Exercise instructions: Give back, word for word, the lines in the listing below from the one holding "as (melody & Hrun & Hlen & Hall & _)." down to the one holding "exists melody, tones.", both ends included.

Records to process:
(** X16: for a note duration between 0 and 60 seconds the AI composer never
    fails: it takes length + 1 draws and returns the tones of the generated
    melody one after the other, tone j being the piano tone
    [generate_tone(f, note_dur, 0.7, 'sine', SAMPLE_RATE, 'piano')] for the
    table frequency f of note j, a training note; every sample has magnitude
    at most 1.75 * 0.7, so [save_wav] may clip. *)
Theorem ai_generate_and_play_buffer (L : Z) (note_dur : R)
    (uniform : nat -> R) (tp : nat -> nat) (c : nat) :
  0 <= note_dur <= 60 ->
  ∃ melody tones,
    generate_ai_melody L (mkRng tp c)
      = Ok (melody, mkRng tp (c + 1 + Z.to_nat L))
    /\ ai_generate_and_play L note_dur uniform (mkRng tp c)
       = Ok (concat tones, mkRng tp (c + 1 + Z.to_nat L))
    /\ Forall2 (fun note tone =>
                  ∃ f, note ∈ training_melody
                       /\ NOTE_FREQ !! note = Some f
                       /\ generate_tone f note_dur 0.7 "sine" SAMPLE_RATE
                                        (Some "piano") uniform = Ok tone)
               melody tones
    /\ Forall (fun x => Rabs x <= 1.75 * 0.7) (concat tones).
Proof.
  intros Hdur.
  assert (Hd : -1 < SAMPLE_RATE * note_dur) by (unfold SAMPLE_RATE; nra).
  destruct (generate_ai_melody_run L tp c)
    as (melody & Hrun & Hlen & Hall & _).
  assert (Hne : "piano" ≠ "") by discriminate.
  destruct (concatenate_tones_tones note_dur 0.7 "piano" uniform
              (melody_to_frequencies melody) Hd Hne)
    as (tones & Hfull & Htones & Hbound).
  exists melody, tones. split; [exact Hrun|]. split.
  { unfold ai_generate_and_play, bind, lift. rewrite Hrun, Hfull.
    reflexivity. }
  split.
  - apply (tones_of_known_notes (fun note => note ∈ training_melody)
             (fun f => generate_tone f note_dur 0.7 "sine" SAMPLE_RATE
                                     (Some "piano") uniform)).
    + exact Hall.
    + exact (Forall_known_from _ _ training_freqs Hall).
    + exact Htones.
  - simpl in Hbound. rewrite (Rabs_of_nonneg_literal 0.7) in Hbound by lra.
    exact Hbound.
Qed.

Lemma ai_generate_and_play_buffer_witness :
  0 <= 0.3 <= 60
  /\ ∃ tones,
       ai_generate_and_play 16 0.3 (fun _ => 0) (mkRng (fun k => k) 0)
         = Ok (concat tones, mkRng (fun k => k) (0 + 1 + Z.to_nat 16))
       /\ Forall (fun x => Rabs x <= 1.75 * 0.7) (concat tones).
Proof.
  assert (Hd : 0 <= 0.3 <= 60) by lra.
  split; [exact Hd|].
  destruct (ai_generate_and_play_buffer 16 0.3 (fun _ => 0) (fun k => k) 0 Hd)
    as (melody & tones & _ & Hrun & _ & Hb).
  exists tones. split; assumption.
Defined.

(** X17: the AI composer with a length below 1 returns the empty buffer
    after one draw, whatever the note duration; with a length of at least 1
    and SAMPLE_RATE * note_dur <= -1 it raises the [ValueError] of the first
    tone. *)
Theorem ai_generate_and_play_edges (L : Z) (note_dur : R)
    (uniform : nat -> R) (tp : nat -> nat) (c : nat) :
  ((L <= 0)%Z ->
   ai_generate_and_play L note_dur uniform (mkRng tp c)
     = Ok ([], mkRng tp (c + 1)))
  /\ ((1 <= L)%Z -> SAMPLE_RATE * note_dur <= -1 ->
      ai_generate_and_play L note_dur uniform (mkRng tp c)
        = Raise ValueError).
Proof.
  destruct (generate_ai_melody_run L tp c)
    as (melody & Hrun & Hlen & _).
  unfold ai_generate_and_play, bind, lift. rewrite Hrun. split.
  - intros HL. destruct melody as [|x melody]; [|simpl in Hlen; lia].
    simpl. replace (Z.to_nat L) with 0%nat by lia.
    rewrite Nat.add_0_r. reflexivity.
  - intros HL Hd. destruct melody as [|x melody]; [simpl in Hlen; lia|].
    simpl melody_to_frequencies.
    rewrite concatenate_tones_raises by exact Hd. reflexivity.
Qed.

Lemma ai_generate_and_play_edges_witness :
  (1 <= 16)%Z
  /\ SAMPLE_RATE * (-0.3) <= -1
  /\ ai_generate_and_play 16 (-0.3) (fun _ => 0) (mkRng (fun k => k) 0)
     = Raise ValueError.
Proof.
  assert (Hd : SAMPLE_RATE * (-0.3) <= -1) by (unfold SAMPLE_RATE; lra).
  split; [lia|]. split; [exact Hd|].
  apply (proj2 (ai_generate_and_play_edges 16 (-0.3) (fun _ => 0)
                  (fun k => k) 0)); [lia | exact Hd].
Defined.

Result:
    as (melody & Hrun & Hlen & Hall & _).
  assert (Hne : "piano" ≠ "") by discriminate.
  destruct (concatenate_tones_tones note_dur 0.7 "piano" uniform
              (melody_to_frequencies melody) Hd Hne)
    as (tones & Hfull & Htones & Hbound).
  exists melody, tones. split; [exact Hrun|]. split.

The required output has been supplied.